#### Work order
Within the records below, reproduce without change the lines from the line that has "destruct H as [[Hl" through the line that has "constructor tests membership", and only those.

--- Dataset records ---

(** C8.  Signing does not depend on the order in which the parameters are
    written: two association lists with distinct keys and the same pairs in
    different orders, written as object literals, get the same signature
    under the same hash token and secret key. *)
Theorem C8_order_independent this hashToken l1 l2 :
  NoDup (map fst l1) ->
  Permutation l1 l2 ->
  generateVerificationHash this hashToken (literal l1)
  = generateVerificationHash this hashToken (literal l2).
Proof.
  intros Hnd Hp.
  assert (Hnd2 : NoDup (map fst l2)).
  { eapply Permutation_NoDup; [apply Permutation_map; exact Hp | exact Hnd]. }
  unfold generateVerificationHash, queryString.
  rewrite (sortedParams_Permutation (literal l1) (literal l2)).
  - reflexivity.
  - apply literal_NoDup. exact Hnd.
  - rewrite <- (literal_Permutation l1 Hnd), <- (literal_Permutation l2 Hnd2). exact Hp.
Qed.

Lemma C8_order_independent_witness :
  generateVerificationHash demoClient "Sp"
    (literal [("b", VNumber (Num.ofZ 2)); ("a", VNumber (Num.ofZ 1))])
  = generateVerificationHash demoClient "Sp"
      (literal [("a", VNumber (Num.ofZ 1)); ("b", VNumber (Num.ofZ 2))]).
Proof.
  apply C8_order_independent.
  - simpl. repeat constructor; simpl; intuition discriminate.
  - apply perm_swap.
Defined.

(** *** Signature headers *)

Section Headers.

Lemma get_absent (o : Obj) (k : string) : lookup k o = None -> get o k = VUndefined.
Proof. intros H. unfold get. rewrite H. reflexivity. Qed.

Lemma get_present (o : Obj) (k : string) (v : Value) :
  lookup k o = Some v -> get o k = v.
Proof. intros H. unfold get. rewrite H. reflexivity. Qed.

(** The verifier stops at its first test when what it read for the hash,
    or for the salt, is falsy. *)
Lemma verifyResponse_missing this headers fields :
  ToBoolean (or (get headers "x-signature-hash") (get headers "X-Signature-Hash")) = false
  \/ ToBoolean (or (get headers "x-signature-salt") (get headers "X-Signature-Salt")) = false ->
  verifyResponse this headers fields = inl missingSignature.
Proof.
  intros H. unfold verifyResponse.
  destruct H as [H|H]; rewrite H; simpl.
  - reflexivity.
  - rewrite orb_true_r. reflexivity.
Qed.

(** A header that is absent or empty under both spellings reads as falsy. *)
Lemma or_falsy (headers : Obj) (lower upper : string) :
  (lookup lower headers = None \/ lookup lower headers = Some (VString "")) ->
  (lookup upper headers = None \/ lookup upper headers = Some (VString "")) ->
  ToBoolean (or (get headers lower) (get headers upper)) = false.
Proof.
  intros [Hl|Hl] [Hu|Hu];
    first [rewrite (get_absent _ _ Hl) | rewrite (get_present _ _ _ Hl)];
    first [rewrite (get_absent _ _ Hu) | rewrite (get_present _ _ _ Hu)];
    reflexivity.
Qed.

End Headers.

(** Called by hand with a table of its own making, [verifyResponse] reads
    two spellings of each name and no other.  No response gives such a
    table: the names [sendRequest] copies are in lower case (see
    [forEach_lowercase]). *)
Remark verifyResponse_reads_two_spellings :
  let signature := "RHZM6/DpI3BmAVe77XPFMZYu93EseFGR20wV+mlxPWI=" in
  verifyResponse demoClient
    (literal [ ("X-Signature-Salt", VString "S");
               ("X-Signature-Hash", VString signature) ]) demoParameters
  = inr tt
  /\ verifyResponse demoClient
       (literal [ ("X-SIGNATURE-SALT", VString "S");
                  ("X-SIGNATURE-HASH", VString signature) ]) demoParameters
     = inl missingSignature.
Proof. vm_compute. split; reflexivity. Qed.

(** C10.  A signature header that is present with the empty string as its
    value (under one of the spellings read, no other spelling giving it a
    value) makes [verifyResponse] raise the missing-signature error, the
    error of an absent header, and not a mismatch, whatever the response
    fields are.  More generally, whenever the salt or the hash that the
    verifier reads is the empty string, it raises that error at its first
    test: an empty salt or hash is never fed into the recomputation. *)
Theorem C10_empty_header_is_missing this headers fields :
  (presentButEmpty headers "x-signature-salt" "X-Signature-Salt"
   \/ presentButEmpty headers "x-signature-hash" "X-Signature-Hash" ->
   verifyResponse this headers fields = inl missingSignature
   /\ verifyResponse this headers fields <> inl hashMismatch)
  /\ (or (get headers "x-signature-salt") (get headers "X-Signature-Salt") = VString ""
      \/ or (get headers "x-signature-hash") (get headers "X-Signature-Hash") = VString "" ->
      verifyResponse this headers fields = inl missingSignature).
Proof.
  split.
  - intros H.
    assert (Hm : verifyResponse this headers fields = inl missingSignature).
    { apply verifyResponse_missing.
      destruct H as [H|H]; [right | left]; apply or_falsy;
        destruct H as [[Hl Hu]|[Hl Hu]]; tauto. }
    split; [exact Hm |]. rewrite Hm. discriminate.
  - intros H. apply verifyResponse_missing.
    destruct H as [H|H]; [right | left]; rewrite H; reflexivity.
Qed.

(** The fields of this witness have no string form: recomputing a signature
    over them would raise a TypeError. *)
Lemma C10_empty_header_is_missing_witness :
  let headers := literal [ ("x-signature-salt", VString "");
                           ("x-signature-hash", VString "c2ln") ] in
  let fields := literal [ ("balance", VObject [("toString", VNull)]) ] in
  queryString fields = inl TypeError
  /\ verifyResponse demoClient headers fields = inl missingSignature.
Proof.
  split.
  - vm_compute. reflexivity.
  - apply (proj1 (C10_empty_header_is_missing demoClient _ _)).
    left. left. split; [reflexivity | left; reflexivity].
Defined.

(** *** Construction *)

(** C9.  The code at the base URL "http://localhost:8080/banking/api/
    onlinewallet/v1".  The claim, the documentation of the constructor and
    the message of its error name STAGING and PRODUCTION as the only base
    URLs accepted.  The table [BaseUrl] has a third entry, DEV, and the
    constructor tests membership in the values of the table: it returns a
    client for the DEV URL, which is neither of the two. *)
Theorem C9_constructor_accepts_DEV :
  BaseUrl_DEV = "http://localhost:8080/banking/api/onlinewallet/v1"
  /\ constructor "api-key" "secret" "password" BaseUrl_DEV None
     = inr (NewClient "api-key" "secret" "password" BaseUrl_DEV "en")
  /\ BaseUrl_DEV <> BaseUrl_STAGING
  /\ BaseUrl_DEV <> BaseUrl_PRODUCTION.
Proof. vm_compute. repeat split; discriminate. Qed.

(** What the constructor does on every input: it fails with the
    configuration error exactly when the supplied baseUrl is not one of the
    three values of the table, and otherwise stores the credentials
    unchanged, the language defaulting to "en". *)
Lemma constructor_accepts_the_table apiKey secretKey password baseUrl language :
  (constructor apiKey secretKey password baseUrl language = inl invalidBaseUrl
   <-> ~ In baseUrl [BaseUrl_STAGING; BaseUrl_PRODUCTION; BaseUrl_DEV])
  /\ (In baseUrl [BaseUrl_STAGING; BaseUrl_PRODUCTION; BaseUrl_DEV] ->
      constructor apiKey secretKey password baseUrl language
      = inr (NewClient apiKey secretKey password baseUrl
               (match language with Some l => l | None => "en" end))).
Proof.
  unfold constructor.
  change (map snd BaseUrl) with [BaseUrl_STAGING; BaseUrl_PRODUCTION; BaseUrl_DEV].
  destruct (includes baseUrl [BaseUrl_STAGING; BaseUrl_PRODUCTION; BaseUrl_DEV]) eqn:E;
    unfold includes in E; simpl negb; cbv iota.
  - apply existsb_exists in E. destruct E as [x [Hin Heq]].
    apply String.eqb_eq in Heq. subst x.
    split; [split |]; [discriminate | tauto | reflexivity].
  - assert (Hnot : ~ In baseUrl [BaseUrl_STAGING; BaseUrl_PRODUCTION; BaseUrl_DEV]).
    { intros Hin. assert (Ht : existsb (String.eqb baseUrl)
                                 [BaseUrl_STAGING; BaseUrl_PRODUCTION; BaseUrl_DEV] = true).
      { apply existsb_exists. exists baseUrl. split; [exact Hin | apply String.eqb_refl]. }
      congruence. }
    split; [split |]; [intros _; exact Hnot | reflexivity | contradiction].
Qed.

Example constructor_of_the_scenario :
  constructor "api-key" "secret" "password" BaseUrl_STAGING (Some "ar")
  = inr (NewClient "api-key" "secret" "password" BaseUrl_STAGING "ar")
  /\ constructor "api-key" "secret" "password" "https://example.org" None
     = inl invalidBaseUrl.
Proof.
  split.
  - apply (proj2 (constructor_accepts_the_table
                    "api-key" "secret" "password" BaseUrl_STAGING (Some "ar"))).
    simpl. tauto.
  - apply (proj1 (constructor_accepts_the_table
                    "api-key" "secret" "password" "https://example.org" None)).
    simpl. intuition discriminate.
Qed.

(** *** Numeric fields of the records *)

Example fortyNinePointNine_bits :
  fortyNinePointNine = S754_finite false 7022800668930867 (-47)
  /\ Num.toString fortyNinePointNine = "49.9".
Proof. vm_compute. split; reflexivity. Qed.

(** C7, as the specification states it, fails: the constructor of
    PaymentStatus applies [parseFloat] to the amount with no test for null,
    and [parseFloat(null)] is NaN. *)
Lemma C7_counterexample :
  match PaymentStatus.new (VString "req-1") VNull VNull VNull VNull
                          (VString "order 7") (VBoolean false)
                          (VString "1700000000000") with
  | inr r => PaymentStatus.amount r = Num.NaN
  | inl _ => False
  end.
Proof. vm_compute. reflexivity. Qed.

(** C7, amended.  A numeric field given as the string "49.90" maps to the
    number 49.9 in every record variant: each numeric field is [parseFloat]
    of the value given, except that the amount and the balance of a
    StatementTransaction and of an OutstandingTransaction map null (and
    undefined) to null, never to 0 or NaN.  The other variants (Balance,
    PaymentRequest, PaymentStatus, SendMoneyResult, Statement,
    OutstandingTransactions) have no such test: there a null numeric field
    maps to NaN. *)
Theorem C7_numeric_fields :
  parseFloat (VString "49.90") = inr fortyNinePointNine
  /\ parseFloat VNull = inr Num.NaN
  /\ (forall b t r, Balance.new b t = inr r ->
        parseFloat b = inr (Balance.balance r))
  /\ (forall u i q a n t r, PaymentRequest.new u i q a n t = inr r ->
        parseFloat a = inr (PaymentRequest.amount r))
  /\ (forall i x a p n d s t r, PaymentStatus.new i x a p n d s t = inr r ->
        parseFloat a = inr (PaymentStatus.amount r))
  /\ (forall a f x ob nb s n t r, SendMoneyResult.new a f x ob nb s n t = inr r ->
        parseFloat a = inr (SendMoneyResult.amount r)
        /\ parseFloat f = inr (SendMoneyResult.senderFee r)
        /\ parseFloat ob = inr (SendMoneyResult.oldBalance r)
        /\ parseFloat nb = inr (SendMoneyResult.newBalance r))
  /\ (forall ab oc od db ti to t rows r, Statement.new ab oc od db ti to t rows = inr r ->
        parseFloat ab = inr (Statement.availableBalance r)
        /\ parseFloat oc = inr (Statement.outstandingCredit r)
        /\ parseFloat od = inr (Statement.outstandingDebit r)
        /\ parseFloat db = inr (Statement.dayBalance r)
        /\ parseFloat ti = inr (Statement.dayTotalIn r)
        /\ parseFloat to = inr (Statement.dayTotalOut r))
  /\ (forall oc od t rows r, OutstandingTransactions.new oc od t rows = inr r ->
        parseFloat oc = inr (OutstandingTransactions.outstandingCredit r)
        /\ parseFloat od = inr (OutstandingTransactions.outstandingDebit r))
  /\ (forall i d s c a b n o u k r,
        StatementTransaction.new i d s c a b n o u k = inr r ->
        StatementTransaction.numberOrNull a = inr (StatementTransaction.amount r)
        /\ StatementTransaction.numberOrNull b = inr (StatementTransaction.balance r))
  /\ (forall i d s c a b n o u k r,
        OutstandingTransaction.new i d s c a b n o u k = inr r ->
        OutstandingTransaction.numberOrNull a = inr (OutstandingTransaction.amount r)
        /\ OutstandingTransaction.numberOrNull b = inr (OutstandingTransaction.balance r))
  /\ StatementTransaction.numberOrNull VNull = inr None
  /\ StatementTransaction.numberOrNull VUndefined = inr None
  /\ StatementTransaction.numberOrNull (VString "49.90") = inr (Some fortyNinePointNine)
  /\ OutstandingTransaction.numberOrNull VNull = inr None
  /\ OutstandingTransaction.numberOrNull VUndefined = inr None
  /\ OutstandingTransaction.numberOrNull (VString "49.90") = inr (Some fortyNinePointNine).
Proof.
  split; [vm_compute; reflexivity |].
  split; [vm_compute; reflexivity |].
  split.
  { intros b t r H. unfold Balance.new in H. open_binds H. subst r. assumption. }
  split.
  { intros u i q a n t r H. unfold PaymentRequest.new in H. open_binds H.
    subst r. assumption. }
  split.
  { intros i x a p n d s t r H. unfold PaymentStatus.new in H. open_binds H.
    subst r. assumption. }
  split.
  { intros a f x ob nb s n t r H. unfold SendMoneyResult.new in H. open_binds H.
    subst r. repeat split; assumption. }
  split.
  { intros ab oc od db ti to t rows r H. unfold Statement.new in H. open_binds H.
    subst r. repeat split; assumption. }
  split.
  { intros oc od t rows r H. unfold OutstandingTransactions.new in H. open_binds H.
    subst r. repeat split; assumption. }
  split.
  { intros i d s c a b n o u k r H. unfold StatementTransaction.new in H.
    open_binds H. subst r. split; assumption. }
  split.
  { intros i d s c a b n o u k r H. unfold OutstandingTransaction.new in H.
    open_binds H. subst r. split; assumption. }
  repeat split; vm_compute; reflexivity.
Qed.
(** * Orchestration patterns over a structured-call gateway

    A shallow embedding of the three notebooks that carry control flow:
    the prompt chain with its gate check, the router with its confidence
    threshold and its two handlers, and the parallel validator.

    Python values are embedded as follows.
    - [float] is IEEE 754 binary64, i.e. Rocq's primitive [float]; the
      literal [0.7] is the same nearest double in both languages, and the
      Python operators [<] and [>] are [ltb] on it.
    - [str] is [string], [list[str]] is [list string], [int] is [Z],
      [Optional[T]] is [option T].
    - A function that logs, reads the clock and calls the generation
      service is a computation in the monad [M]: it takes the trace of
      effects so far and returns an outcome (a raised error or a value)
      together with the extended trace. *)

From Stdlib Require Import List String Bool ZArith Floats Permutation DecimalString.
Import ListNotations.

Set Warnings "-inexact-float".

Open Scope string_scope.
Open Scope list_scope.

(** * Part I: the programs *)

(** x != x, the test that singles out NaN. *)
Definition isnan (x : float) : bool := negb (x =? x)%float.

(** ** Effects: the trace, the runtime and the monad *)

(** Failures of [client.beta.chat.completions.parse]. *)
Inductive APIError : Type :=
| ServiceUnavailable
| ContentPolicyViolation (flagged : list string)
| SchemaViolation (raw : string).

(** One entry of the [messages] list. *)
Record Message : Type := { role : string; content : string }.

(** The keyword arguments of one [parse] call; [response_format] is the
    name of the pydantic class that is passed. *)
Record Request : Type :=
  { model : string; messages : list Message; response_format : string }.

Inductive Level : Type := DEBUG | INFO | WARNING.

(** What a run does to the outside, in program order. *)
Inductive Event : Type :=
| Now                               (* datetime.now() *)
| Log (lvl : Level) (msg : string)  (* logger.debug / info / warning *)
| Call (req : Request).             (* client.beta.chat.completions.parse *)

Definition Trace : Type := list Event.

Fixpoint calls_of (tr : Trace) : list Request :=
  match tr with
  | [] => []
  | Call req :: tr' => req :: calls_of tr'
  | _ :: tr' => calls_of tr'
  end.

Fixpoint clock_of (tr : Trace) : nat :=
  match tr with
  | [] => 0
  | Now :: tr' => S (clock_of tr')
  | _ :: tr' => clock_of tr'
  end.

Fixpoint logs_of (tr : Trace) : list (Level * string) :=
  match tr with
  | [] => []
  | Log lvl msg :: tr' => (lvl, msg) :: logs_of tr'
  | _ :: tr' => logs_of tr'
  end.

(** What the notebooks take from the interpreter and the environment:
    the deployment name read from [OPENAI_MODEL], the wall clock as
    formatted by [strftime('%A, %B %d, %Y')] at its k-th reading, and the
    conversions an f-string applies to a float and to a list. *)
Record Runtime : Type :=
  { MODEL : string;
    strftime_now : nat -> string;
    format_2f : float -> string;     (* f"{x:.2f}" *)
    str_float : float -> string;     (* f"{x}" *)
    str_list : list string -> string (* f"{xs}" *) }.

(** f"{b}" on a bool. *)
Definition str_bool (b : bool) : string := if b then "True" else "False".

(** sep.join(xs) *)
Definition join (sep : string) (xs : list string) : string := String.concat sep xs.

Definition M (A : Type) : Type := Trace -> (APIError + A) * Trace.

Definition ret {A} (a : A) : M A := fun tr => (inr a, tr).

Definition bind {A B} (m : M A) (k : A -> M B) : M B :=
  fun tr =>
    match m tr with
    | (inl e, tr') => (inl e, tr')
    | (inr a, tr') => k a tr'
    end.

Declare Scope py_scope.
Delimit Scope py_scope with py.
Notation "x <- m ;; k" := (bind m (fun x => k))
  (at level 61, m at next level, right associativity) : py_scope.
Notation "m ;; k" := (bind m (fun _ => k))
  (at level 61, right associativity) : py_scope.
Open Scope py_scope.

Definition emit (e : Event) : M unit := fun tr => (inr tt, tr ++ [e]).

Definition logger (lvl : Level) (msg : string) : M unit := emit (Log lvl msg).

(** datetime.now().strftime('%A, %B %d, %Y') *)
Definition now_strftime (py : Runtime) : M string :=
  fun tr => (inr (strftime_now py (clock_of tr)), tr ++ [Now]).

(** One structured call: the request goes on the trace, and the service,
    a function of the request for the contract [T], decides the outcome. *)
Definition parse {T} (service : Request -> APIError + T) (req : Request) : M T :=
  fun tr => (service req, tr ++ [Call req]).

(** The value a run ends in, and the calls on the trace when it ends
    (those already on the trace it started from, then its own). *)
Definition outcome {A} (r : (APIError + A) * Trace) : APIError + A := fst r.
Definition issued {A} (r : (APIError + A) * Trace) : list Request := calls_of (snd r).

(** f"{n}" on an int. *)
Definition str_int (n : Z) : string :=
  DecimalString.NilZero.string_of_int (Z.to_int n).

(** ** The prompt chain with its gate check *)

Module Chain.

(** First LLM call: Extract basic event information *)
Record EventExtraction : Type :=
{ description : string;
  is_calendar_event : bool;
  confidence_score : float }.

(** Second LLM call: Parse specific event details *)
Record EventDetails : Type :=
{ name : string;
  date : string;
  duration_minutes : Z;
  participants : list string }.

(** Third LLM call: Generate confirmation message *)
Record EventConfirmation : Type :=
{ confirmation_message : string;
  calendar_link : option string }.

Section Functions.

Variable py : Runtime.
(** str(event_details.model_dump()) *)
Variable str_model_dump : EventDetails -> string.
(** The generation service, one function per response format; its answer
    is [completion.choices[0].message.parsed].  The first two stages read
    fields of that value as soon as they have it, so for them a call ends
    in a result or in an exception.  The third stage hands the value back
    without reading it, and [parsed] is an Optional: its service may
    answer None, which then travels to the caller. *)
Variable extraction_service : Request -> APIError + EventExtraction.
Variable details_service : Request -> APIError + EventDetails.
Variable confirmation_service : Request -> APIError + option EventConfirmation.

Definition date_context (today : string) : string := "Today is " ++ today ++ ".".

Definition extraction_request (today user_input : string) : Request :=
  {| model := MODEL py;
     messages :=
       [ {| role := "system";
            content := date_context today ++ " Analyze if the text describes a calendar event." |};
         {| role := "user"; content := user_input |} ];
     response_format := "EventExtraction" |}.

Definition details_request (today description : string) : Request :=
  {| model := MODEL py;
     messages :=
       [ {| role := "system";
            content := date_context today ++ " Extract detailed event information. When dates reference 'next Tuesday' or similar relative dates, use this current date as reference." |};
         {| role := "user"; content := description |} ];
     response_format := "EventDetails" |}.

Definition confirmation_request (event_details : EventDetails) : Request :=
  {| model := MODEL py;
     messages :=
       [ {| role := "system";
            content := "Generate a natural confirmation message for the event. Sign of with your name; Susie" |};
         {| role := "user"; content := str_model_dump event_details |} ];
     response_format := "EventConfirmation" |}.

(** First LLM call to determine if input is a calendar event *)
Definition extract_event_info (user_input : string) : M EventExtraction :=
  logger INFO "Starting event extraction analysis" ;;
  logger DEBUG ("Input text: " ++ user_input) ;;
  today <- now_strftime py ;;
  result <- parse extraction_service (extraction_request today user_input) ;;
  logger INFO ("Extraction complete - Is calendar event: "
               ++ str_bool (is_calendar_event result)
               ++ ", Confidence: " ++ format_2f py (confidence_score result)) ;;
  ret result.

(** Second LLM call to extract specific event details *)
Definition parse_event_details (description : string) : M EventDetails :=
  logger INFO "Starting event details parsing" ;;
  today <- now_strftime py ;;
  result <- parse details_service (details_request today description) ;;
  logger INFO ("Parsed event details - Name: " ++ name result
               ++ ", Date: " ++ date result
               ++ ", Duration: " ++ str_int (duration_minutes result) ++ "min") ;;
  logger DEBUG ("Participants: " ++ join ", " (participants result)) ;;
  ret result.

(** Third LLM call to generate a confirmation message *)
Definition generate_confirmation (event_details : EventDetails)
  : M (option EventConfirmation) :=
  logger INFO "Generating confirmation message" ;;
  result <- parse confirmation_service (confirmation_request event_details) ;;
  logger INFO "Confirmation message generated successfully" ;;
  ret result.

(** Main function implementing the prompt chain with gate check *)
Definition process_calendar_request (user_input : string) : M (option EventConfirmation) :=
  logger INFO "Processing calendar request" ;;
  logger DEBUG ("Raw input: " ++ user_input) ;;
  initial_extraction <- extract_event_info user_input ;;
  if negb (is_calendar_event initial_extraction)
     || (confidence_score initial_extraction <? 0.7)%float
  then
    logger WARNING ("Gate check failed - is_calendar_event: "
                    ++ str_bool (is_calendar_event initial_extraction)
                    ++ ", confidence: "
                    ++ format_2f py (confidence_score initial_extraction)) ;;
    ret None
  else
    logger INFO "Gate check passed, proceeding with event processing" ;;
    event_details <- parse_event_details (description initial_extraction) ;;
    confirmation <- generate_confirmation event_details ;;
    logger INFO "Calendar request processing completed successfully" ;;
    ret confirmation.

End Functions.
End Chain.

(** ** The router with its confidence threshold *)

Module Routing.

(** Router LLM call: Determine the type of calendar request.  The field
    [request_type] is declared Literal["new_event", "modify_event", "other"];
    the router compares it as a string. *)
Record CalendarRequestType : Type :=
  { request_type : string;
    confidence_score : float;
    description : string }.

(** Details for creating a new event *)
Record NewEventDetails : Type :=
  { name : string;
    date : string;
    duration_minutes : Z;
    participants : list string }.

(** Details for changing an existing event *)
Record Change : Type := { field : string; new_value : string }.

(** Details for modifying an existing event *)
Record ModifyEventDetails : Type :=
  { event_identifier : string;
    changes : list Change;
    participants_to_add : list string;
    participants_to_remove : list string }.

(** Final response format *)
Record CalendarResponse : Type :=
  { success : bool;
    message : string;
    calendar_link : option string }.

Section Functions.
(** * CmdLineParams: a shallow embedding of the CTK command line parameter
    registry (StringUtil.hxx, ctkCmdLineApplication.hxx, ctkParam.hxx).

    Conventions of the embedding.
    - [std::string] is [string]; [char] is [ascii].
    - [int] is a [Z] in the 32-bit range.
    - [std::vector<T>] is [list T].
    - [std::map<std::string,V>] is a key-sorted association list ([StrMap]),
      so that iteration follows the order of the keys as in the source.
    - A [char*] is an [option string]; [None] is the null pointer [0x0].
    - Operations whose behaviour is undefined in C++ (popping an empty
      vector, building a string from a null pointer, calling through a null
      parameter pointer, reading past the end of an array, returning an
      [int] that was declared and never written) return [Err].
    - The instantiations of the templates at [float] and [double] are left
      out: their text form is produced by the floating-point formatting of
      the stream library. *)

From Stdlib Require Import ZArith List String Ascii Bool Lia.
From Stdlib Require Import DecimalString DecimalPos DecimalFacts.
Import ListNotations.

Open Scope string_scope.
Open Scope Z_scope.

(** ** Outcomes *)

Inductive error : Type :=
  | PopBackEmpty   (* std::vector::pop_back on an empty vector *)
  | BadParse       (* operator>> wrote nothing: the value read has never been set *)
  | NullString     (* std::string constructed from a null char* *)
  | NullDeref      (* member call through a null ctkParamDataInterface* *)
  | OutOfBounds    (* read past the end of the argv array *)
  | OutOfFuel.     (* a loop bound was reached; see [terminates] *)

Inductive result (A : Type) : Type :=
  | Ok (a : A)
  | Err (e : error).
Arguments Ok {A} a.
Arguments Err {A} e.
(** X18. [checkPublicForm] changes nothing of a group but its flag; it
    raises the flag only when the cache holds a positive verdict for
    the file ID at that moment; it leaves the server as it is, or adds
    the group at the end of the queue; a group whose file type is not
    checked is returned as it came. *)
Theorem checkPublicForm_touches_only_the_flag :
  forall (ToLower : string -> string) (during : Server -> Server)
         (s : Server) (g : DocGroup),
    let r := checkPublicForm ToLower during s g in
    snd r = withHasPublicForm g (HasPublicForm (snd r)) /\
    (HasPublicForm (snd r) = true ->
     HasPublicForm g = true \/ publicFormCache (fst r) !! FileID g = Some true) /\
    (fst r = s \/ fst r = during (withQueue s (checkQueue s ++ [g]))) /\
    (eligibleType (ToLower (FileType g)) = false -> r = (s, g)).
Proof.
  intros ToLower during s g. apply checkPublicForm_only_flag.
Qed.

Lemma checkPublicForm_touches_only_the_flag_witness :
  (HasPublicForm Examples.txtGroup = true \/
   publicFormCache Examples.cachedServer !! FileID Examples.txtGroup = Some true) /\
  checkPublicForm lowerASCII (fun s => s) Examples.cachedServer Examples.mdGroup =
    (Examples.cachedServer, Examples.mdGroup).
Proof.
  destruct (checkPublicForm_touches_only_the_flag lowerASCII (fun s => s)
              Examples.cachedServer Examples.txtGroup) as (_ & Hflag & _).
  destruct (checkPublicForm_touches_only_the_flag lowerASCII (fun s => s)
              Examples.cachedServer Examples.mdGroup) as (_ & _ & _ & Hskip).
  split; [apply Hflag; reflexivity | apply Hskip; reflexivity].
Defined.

---

#### Your response
        destruct H as [[Hl Hu]|[Hl Hu]]; tauto. }
    split; [exact Hm |]. rewrite Hm. discriminate.
  - intros H. apply verifyResponse_missing.
    destruct H as [H|H]; [right | left]; rewrite H; reflexivity.
Qed.

(** The fields of this witness have no string form: recomputing a signature
    over them would raise a TypeError. *)
Lemma C10_empty_header_is_missing_witness :
  let headers := literal [ ("x-signature-salt", VString "");
                           ("x-signature-hash", VString "c2ln") ] in
  let fields := literal [ ("balance", VObject [("toString", VNull)]) ] in
  queryString fields = inl TypeError
  /\ verifyResponse demoClient headers fields = inl missingSignature.
Proof.
  split.
  - vm_compute. reflexivity.
  - apply (proj1 (C10_empty_header_is_missing demoClient _ _)).
    left. left. split; [reflexivity | left; reflexivity].
Defined.

(** *** Construction *)

(** C9.  The code at the base URL "http://localhost:8080/banking/api/
    onlinewallet/v1".  The claim, the documentation of the constructor and
    the message of its error name STAGING and PRODUCTION as the only base
    URLs accepted.  The table [BaseUrl] has a third entry, DEV, and the
    constructor tests membership in the values of the table: it returns a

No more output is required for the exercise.